(** ** What is kept of the host's disposition *)

(** C10: of the host's SIGSEGV disposition, [set_segv] keeps the handler
    pointer only: whatever the mask and the flags of that disposition
    are, it leaves the same process, with the saved handler equal to the
    disposition's handler and the library's own disposition (empty mask,
    no flag) installed.  And when [handle_segv] delegates, it calls the
    saved pointer directly, with the disposition table as it was on
    entry: after [set_segv] has captured a function of the host, a fault
    calls that function while the disposition of SIGSEGV is still the
    library's, not the host's. *)
Theorem only_the_handler_pointer_is_kept x y stack mask flags p :
  (exists p',
     set_segv x p = Ret tt p'
     /\ set_segv x (with_segv_mask_flags mask flags p) = Ret tt p'
     /\ original_segv_handler p' = sa_handler (disposition p SIGSEGV)
     /\ disposition p' SIGSEGV = fault_action
     /\ stores_of (log p') = stores_of (log p) ++ [sa_handler (disposition p SIGSEGV)])
  /\ (buffer_ok p ->
      custom (original_segv_handler p) = true ->
      exists p1,
        (forall call, handle_segv call stack y p
                      = call (original_segv_handler p) y p1)
        /\ sigtab p1 = sigtab p)
  /\ (buffer_ok p ->
      custom (sa_handler (disposition p SIGSEGV)) = true ->
      exists p' p1,
        set_segv x (with_segv_mask_flags mask flags p) = Ret tt p'
        /\ (forall call, handle_segv call stack y p'
                         = call (sa_handler (disposition p SIGSEGV)) y p1)
        /\ disposition p1 SIGSEGV = fault_action).
Proof.
  assert (set_segv x (with_segv_mask_flags mask flags p) = Ret tt (armed_from p)) as Hsame.
  { rewrite set_segv_unfold. f_equal.
    unfold armed_from, with_segv_mask_flags.
    rewrite disposition_insert_eq. cbn [sa_handler].
    cbn [set_sigtab sigtab original_segv_handler trace traces log emit set_original].
    by rewrite insert_insert_eq. }
  assert (disposition (armed_from p) SIGSEGV = fault_action) as Hd.
  { unfold armed_from, disposition. cbn. by rewrite lookup_insert_eq. }
  split; [|split].
  - exists (armed_from p). split; [apply set_segv_unfold|]. split; [exact Hsame|].
    split; [reflexivity|]. split; [exact Hd|].
    unfold armed_from. cbn [log set_original emit set_sigtab].
    rewrite !stores_of_app. cbn. by rewrite app_nil_r.
  - intros Hbuf Hcustom. eexists. split.
    + intros call. rewrite handle_segv_unfold by done. cbn zeta.
      rewrite Hcustom. reflexivity.
    + reflexivity.
  - intros Hbuf Hcustom. exists (armed_from p). eexists. split; [exact Hsame|]. split.
    + intros call. rewrite handle_segv_unfold by done. cbn zeta.
      change (original_segv_handler (armed_from p))
        with (sa_handler (disposition p SIGSEGV)).
      rewrite Hcustom. reflexivity.
    + exact Hd.
Qed.

Lemma only_the_handler_pointer_is_kept_witness :
  (buffer_ok host_ready
   /\ custom (sa_handler (disposition host_ready SIGSEGV)) = true)
  /\ set_segv IPC_SIG (with_segv_mask_flags [SIGSEGV; IPC_SIG] SA_RESTART host_ready)
     = set_segv IPC_SIG host_ready
  /\ exists p' p1,
       set_segv IPC_SIG (with_segv_mask_flags [SIGSEGV; IPC_SIG] SA_RESTART host_ready)
       = Ret tt p'
       /\ (forall call, handle_segv call [1; 2; 3] SIGSEGV p'
                        = call (ptr_host 4096) SIGSEGV p1)
       /\ disposition p1 SIGSEGV = fault_action.
Proof.
  assert (buffer_ok host_ready) as Hb by reflexivity.
  split; [split; [exact Hb|reflexivity]|].
  destruct (only_the_handler_pointer_is_kept IPC_SIG SIGSEGV [1; 2; 3]
              [SIGSEGV; IPC_SIG] SA_RESTART host_ready)
    as ((p' & H1 & H2 & _) & _ & H3).
  split; [by rewrite H2, H1|].
  exact (H3 Hb eq_refl).
Defined.

(** ** The watchdog *)

Lemma time_t_id z : - 2 ^ 63 <= z <= TIME_MAX -> time_t z = z.
Proof.
  unfold time_t, TIME_MAX. intros Hz. rewrite Z.mod_small; lia.
Qed.

Lemma kills_of_sleeps sleeps : Forall is_sleep sleeps -> kills_of sleeps = [].
Proof.
  induction 1 as [|e l He _ IH]; [done|].
  destruct e; done.
Qed.

(** The loop leaves, at the first reading that has reached the deadline,
    having done nothing but sleep; until then it goes on. *)
Lemma child_loop_spec start clock p :
  - 2 ^ 63 <= start <= TIME_MAX - DELAY ->
  match child_loop start clock p with
  | Ret _ p' =>
      exists early t late sleeps,
        clock = early ++ t :: late
        /\ Forall (fun u => u < start + DELAY) early
        /\ start + DELAY <= t
        /\ Forall is_sleep sleeps
        /\ log p' = log p ++ sleeps
  | Fuel p' =>
      Forall (fun u => u < start + DELAY) clock
      /\ exists sleeps, Forall is_sleep sleeps /\ log p' = log p ++ sleeps
  | Halt _ _ => False
  end.
Proof.
  intros Hstart.
  assert (time_t (start + DELAY) = start + DELAY) as Hdl
    by (apply time_t_id; unfold DELAY, TIME_MAX in *; lia).
  revert p. induction clock as [|t clock IH]; intros p.
  - cbn. split; [constructor|]. exists []. split; [constructor|by rewrite app_nil_r].
  - cbn [child_loop]. rewrite Hdl. unfold bind.
    set (zzz := time_t (start + DELAY - t)).
    set (p1 := if 0 <? zzz then emit (ESleep (zzz mod 2 ^ 32)) p else p).
    assert ((if 0 <? zzz then sleep zzz else ret tt) p = Ret tt p1) as ->
      by (subst p1; destruct (0 <? zzz); reflexivity).
    assert (exists s, Forall is_sleep s /\ log p1 = log p ++ s) as (s & Hs & Hlog).
    { subst p1. destruct (0 <? zzz).
      - eexists [_]. split; [|reflexivity]. by repeat constructor.
      - exists []. split; [constructor|by rewrite app_nil_r]. }
    destruct (Z.ltb_spec t (start + DELAY)) as [Hlt|Hge].
    + specialize (IH p1). destruct (child_loop start clock p1) as [[] p'|e p'|p'].
      * destruct IH as (early & u & late & sleeps & -> & Hearly & Hu & Hsl & Hlog').
        exists (t :: early), u, late, (s ++ sleeps).
        split; [done|]. split; [by constructor|]. split; [done|].
        split; [by apply Forall_app|]. by rewrite Hlog', Hlog, app_assoc.
      * done.
      * destruct IH as (Hall & sleeps & Hsl & Hlog').
        split; [by constructor|]. exists (s ++ sleeps).
        split; [by apply Forall_app|]. by rewrite Hlog', Hlog, app_assoc.
    + cbn. exists [], t, clock, s. split; [done|]. split; [constructor|]. done.
Qed.

(** C4: whatever the clock reads and however short the sleeps were, the
    loop of the watchdog is left only at a reading that has reached the
    start time plus DELAY = 3 seconds, every reading before it being
    earlier; the handshake signal is then sent, once, as the last thing
    the watchdog does; as long as no reading has reached the deadline no
    signal is sent; a reading that reaches the deadline makes the
    watchdog return; and the child process that ran it then exits with
    status 0, without going on into [setup]. *)
Theorem watchdog_signals_after_full_delay ppid start clock p :
  - 2 ^ 63 <= start <= TIME_MAX - DELAY ->
  DELAY = 3
  /\ match child ppid (start :: clock) p with
     | Ret _ p' =>
         exists early t late sleeps,
           clock = early ++ t :: late
           /\ Forall (fun u => u < start + DELAY) early
           /\ start + DELAY <= t
           /\ Forall is_sleep sleeps
           /\ log p' = log p ++ sleeps ++ [EKill ppid IPC_SIG]
           /\ kills_of (log p') = kills_of (log p) ++ [(ppid, IPC_SIG)]
     | Fuel p' =>
         Forall (fun u => u < start + DELAY) clock
         /\ kills_of (log p') = kills_of (log p)
     | Halt _ _ => False
     end
  /\ (Exists (fun u => start + DELAY <= u) clock ->
      returned (child ppid (start :: clock) p) = true)
  /\ (forall p', child ppid (start :: clock) p = Ret tt p' ->
      setup 0 ppid (start :: clock) p = Halt (Exited 0) p').
Proof.
  intros Hstart. split; [reflexivity|].
  assert (forall A B C : Prop, A /\ B -> C -> A /\ B /\ C) as Hsplit by tauto.
  apply Hsplit;
    [|intros p' Hp'; unfold setup, bind; change (0 =? 0) with true; cbv beta iota;
      by rewrite Hp'].
  pose proof (child_loop_spec start clock p Hstart) as Hloop.
  cbn [child]. unfold bind.
  destruct (child_loop start clock p) as [[] p'|e p'|p']; [|done|].
  - split; [|done].
    destruct Hloop as (early & t & late & sleeps & -> & Hearly & Ht & Hsl & Hlog).
    exists early, t, late, sleeps. cbn [kill modify emit log].
    repeat (split; [done|]). split.
    + by rewrite Hlog, app_assoc.
    + rewrite Hlog, !kills_of_app, (kills_of_sleeps sleeps Hsl), app_nil_r.
      reflexivity.
  - destruct Hloop as (Hall & sleeps & Hsl & Hlog). split; [split|].
    + done.
    + by rewrite Hlog, kills_of_app, (kills_of_sleeps sleeps Hsl), app_nil_r.
    + intros Hex. apply Exists_exists in Hex as (u & Hin & Hu).
      rewrite Forall_forall in Hall. specialize (Hall u Hin). lia.
Qed.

============

Prompt:
Repeat, word for word, the lines above between the line holding "disposition's handler and" and the line holding "Theorem only_the_handler_pointer_is_kept x", inclusive; omit everything else.

Response to this task:
    disposition's handler and the library's own disposition (empty mask,
    no flag) installed.  And when [handle_segv] delegates, it calls the
    saved pointer directly, with the disposition table as it was on
    entry: after [set_segv] has captured a function of the host, a fault
    calls that function while the disposition of SIGSEGV is still the
    library's, not the host's. *)
Theorem only_the_handler_pointer_is_kept x y stack mask flags p :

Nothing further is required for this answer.